Arnold Palmer
Arnold Daniel Palmer (September 10, 1929 – September 25, 2016) was a professional golfer in the United States who is largely considered as one of the sport's finest and richest golfers in the world. He has won a number of events on both the PGA Tour and the PGA Tour Champions circuit since 1955. Palmer, dubbed "The King," was one of golf's most popular figures and was regarded as a trailblazer, the sport's first celebrity in the television era, which began in the 1950s.
Palmer's social impact on golf was unrivaled among his peers; his humble beginnings and plain-spoken popularity helped shift the perception of golf from an elite, upper-class sport played at private clubs to a more populist sport played on public courses and accessible to the middle and working classes. During the 1960s, Palmer, Jack Nicklaus, and Gary Player were known as "The Big Three" of golf, and they are credited with popularizing and commercializing the sport around the world.

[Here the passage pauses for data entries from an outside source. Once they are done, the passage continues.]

Lemma store_fields_present_witness :
  let state :=
    Store.state
      (run [TogglePlacement "course_navigation"; SetDomain "y.com"]
         (createLti1p3RegistrationOverlayStore no_key_stringify
            (sample_config None None None
               [course_navigation_plain; account_navigation_full]))) in
  togglePlacement "course_navigation" (togglePlacement "course_navigation" state) = state.
Proof.
  destruct (store_fields_present no_key_stringify
              (sample_config None None None
                 [course_navigation_plain; account_navigation_full])
              [TogglePlacement "course_navigation"; SetDomain "y.com"])
    as (_ & _ & _ & _ & _ & Hplacement).
  apply Hplacement.
  simpl. intros Hin. apply list_elem_of_In in Hin. vm_compute in Hin.
  destruct Hin as [H|[]]; discriminate H.
Defined.

(** ** Fields of the first snapshot that go together *)

Section FirstSnapshot.
Context {Json : Type} (JSON_stringify : option Json → option string).

Local Abbreviation init := (initialOverlayStateFromInternalConfig JSON_stringify).

(** In the first snapshot the method ['public_jwk_url'] comes with a
    non-empty [JwkURL], and a true [courseNavigationDefaultDisabled] comes
    with ["course_navigation"] among the listed placements.  The second does
    not survive the actions: toggling ["course_navigation"] then unlists it
    and leaves the flag true. *)
Theorem initial_fields_consistent (internalConfig : InternalLtiConfiguration.t Json) :
  let first := init internalConfig in
  let flag s := Placements.courseNavigationDefaultDisabled (State.placements s) in
  let listed s := entries (Placements.placements (State.placements s)) in
  (LaunchSettings.JwkMethod (State.launchSettings first) = Some public_jwk_url →
     ∃ url, LaunchSettings.JwkURL (State.launchSettings first) = Some url ∧ url ≠ "")
  ∧ (flag first = Some true → "course_navigation" ∈ listed first)
  ∧ (flag first = Some true →
     flag (togglePlacement "course_navigation" first) = Some true
     ∧ "course_navigation" ∉ listed (togglePlacement "course_navigation" first)).
Proof.
  intros first flag listed.
  assert (flag first = Some true → "course_navigation" ∈ listed first) as Hlisted.
  { subst first flag listed. simpl. intros [= Hflag]. apply bool_decide_eq_true in Hflag.
    destruct (find_course_navigation (InternalLtiConfiguration.placements internalConfig))
      as [r|] eqn:Hfind; [|done].
    apply find_course_navigation_Some in Hfind as (before & after & -> & _ & <-).
    apply list_elem_of_fmap_2. apply elem_of_app. right. left. }
  split_and!; [|done|].
  - subst first. simpl.
    destruct (InternalLtiConfiguration.public_jwk_url internalConfig) as [url|]; simpl.
    + destruct (decide (url = "")) as [->|Hne]; [done|]. intros _. by exists url.
    + done.
  - intros Hflag. split; [exact Hflag|].
    specialize (Hlisted Hflag). subst listed first.
    unfold togglePlacement, placements_togglePlacement,
      initialOverlayStateFromInternalConfig in *.
    projections. unfold entries in *. cbn [from_option id] in *.
    rewrite toggled_present by done. rewrite elem_of_filter_ne. tauto.
Qed.

End FirstSnapshot.

Lemma initial_fields_consistent_witness :
  "course_navigation"
    ∈ entries
        (Placements.placements
           (State.placements
              (initialOverlayStateFromInternalConfig no_key_stringify
                 (sample_config None None None
                    [account_navigation_full; course_navigation_disabled])))).
Proof.
  destruct (initial_fields_consistent no_key_stringify
              (sample_config None None None
                 [account_navigation_full; course_navigation_disabled]))
    as (_ & Hlisted & _).
  apply Hlisted. reflexivity.
Defined.

(** ** Sequences of calls over the object store *)

Lemma snapshot_weaken (h h' : Refs.heap) (state : Refs.loc) (st : State.t) :
  h ⊆ h' → Refs.snapshot h state = Some st → Refs.snapshot h' state = Some st.
Proof.
  intros Hsub Hsnap.
  apply snapshot_Some in Hsnap as (o & H0 & H1 & H2 & H3 & H4 & H5 & H6 & H7).
  apply snapshot_Some. exists o. split_and!; by eapply lookup_weaken.
Qed.

Lemma snapshot_in_dom (h : Refs.heap) (state : Refs.loc) (st : State.t) :
  Refs.snapshot h state = Some st → state ∈ dom h.
Proof.
  intros Hsnap. apply snapshot_Some in Hsnap as (o & H0 & _).
  apply elem_of_dom. by eexists.
Qed.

Palmer won 62 PGA Tour championships in a career that spanned more than six decades, from 1955 to 1973. He is only behind Sam Snead, Tiger Woods, Jack Nicklaus, and Ben Hogan on the Tour's all-time victory list. From the 1958 Masters through the 1964 Masters, he won seven major titles in a six-year reign of terror. In 1998, he received the PGA Tour Lifetime Achievement Award, and in 1974, he was one of the World Golf Hall of Fame's 13 initial inductees.